Substituting Low-Carbon Fuels for Carbon-Intensive Fuels
Taking Climate Change into Account in U.S. Transportation
Substituting Low-Carbon Fuels for Carbon-Intensive Fuels
Alternative and replacement fuels can lower GHG emissions. Alternative fuels are those that are used as a complete substitute for petroleum and require specifically designed engines and fueling structure. Replacement fuels are those that are blended with gasoline in proportions that do not require specialized technology. Declining conventional oil reserves may motivate a shift to such low-carbon fuels. The other option would be to shift to unconventional petroleum, but its production involves significantly more GHG emissions than conventional petroleum.
Alternative fuels are promising long-term solutions, but economic and technological hurdles must first be overcome. Alternative fuels—such as liquefied petroleum gas (LPG), compressed natural gas (CNG), hydrogen (H2), solar and electricity—offer reductions in GHG emissions from 10 to 100 percent over the full fuel cycle depending on how they are produced and used. These fuels, however, often suffer from higher costs, limited driving range, a lack of fuel supply and refueling infrastructure, and the need for specifically designed engines. Largely unaffected by these constraints, replacement fuels, particularly biofuels, can reduce GHG emissions by up to 20 percent. Ethanol and other fuels that can be blended with petroleum fuels offer the greatest promise for reducing transportation GHG emissions during the next 15 years.

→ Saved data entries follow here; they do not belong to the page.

(** * Liquity liquidation bot, position report and Uniswap risk estimators

    A shallow embedding of the three scripts of the repository:

    - [liquity_liquidation_bot.py]: the polling loop [main], the health
      evaluation [get_trove_details] and the submission [liquidate_trove];
    - [liquity_position_info.py]: the health evaluation [get_trove_info];
    - [uniswap_option_risks.py]: [calculate_uniswap_option_risks] and
      [calculate_impermanent_loss].

    The two Liquity scripts only multiply, divide and compare Python floats,
    so their arithmetic is embedded on the primitive binary64 floats of the
    standard library, with the int-to-float conversions of Python written
    out.  Every call to web3, requests, logging or time is an [event] in a
    trace, and what the outside world answers is read from a [world] record;
    Python exceptions travel through a small trace-and-exception monad.

    The Uniswap script uses [np.log], [np.exp] and the normal distribution of
    SciPy; its expressions are embedded as the real-valued functions they
    denote. *)

From Stdlib Require Import ZArith List String Bool Lia.
From Stdlib Require Import Floats.
From Stdlib Require Import Reals Lra Psatz.
Import ListNotations.

(** ** Python values, exceptions and float helpers *)

Module Py.

(** The exception classes that the scripts can meet.  [KeyboardInterrupt]
    and [SystemExit] derive from [BaseException] only, the others from
    [Exception]. *)
Inductive exn : Type :=
| ConnectionError      (* requests / web3 transport failure *)
| JSONDecodeError      (* response.json() on a malformed body *)
| KeyError             (* data["ethereum"]["usd"] missing *)
| IndexError           (* trove[i] on a short tuple *)
| TypeError            (* float * non-number *)
| ValueError           (* web3 validation, bad key *)
| OverflowError        (* int too large to convert to float *)
| ZeroDivisionError    (* float division by zero *)
| TimeExhausted        (* web3: no receipt within the timeout *)
| ContractLogicError   (* web3: call reverted *)
| KeyboardInterrupt
| SystemExit.

(** [isinstance(e, Exception)]. *)
Definition is_Exception (e : exn) : bool :=
  match e with
  | KeyboardInterrupt | SystemExit => false
  | _ => true
  end.

Inductive result (A : Type) : Type :=
| Ok (a : A)
| Raise (e : exn).
Arguments Ok {A} a.
Arguments Raise {A} e.

Definition is_ok {A} (r : result A) : bool :=
  match r with Ok _ => true | Raise _ => false end.

(** A value decoded from JSON by [response.json()]: a number, [true] or
    [false], a string, [null], an array or an object. *)
#[warnings="-register-all"]
Inductive value : Type :=
| PyInt (z : Z)
| PyFloat (f : float)
| PyBool (b : bool)
| PyStr (s : string)
| PyNone
| PyList (items : list value)
| PyDict (items : list (string * value)).

Local Open Scope float_scope.

(** Nearest binary64 float of an integer, ties to even. *)
Definition Z2F (z : Z) : float :=
  SF2Prim (binary_normalize prec emax z 0 false).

Biofuels. About 1.76 billion gallons of ethanol were produced in 2001, almost all from the fermentation of corn. At present, corn-based ethanol reduces full fuel-cycle GHG emissions by slightly more than 30 percent in comparison with gasoline. In the long term, ethanol production may come mainly from cellulosic feedstocks, such as switch grass, hardwoods and softwoods, agricultural residues, and municipal waste. Production of ethanol from cellulose requires much less energy and fertilizer than production from corn and allows for co-production of electricity, resulting in approximately zero net GHG emissions. Other advantages of ethanol and methanol include the ability of the gasoline infrastructure to convert to handling alcohol fuels and the hundreds of thousands of flexible-fuel vehicles already on U.S. roads that are capable of running on any blend of gasoline with up to 85 percent ethanol. An important limitation of these fuels is that land available to grow biofuel feedstock is limited.
Liquefied Petroleum Gas (LPG) and Compressed Natural Gas (CNG). LPG vehicles can reduce GHG emissions by almost 20 percent compared to gasoline vehicles. However, LPG’s potential as a large-scale transportation fuel is limited because reserves are much smaller than those of crude oil and natural gas. CNG can reduce CO2 emissions by about 30 percent, and although a complete network of refueling stations is lacking, a nearly ubiquitous natural gas supply infrastructure exists.
Hydrogen and electricity. Among the alternative fuels, only hydrogen and electricity could be produced on a sufficiently large scale to fuel the entire U.S. transportation system. Hydrogen and electricity can be produced from a variety of sources, including carbon-free renewables. If fossil fuels are used, CO2 emissions can be nearly eliminated if the CO2 can be captured and permanently sequestered. Hydrogen can be burned in internal combustion engines or oxidized in fuel cells. The most efficient hydrogen-fueled internal combustion engines reduce energy use by roughly 15 percent compared to gasoline engines.7 Fuel cells are a more promising long-term option for using hydrogen because they have potential for a two-fold efficiency increase. High-temperature fuel cells may be a promising longer-term option for marine and rail transport.
Electric vehicles consume significantly less energy per mile than internal combustion engine vehicles. An even lower rate can be achieved by recovering kinetic energy during braking and by shutting off the motor during vehicle stops, approaches that are already being used in hybrid electric cars on the market today. Obstacles to commercializing hydrogen and electric vehicles include their higher cost, the lack of associated infrastructure, and technological barriers such as fuel storage.
Policies for substituting low-carbon fuels for carbon-intensive fuels include:
- Incentives for ethanol use. Continuing the federal highway tax exemption for ethanol would promote ethanol use and reduce GHG emissions. A renewable fuel content standard — a requirement that gasoline contain a specified volume of renewable fuel — would also be an incentive to use ethanol.
- Incentives for alternative fuels and vehicles. These could take the form of tax breaks to private and institutional owners of low-carbon alternative fueling facilities, as well as to purchasers of low-carbon alternative fuel vehicles.
- Laying the groundwork for a hydrogen-based transportation system. The Bush Administration’s proposed hydrogen research initiative is an important first step. There are opportunities through the reauthorization of the Transportation Equity Act and through energy legislation to fund research and pilot demonstrations of hydrogen production, storage and delivery systems, and vehicles. Also, the U.S. Department of Transportation could evaluate hydrogen safety issues and develop codes and standards for pipelines, vehicles, and refueling facilities.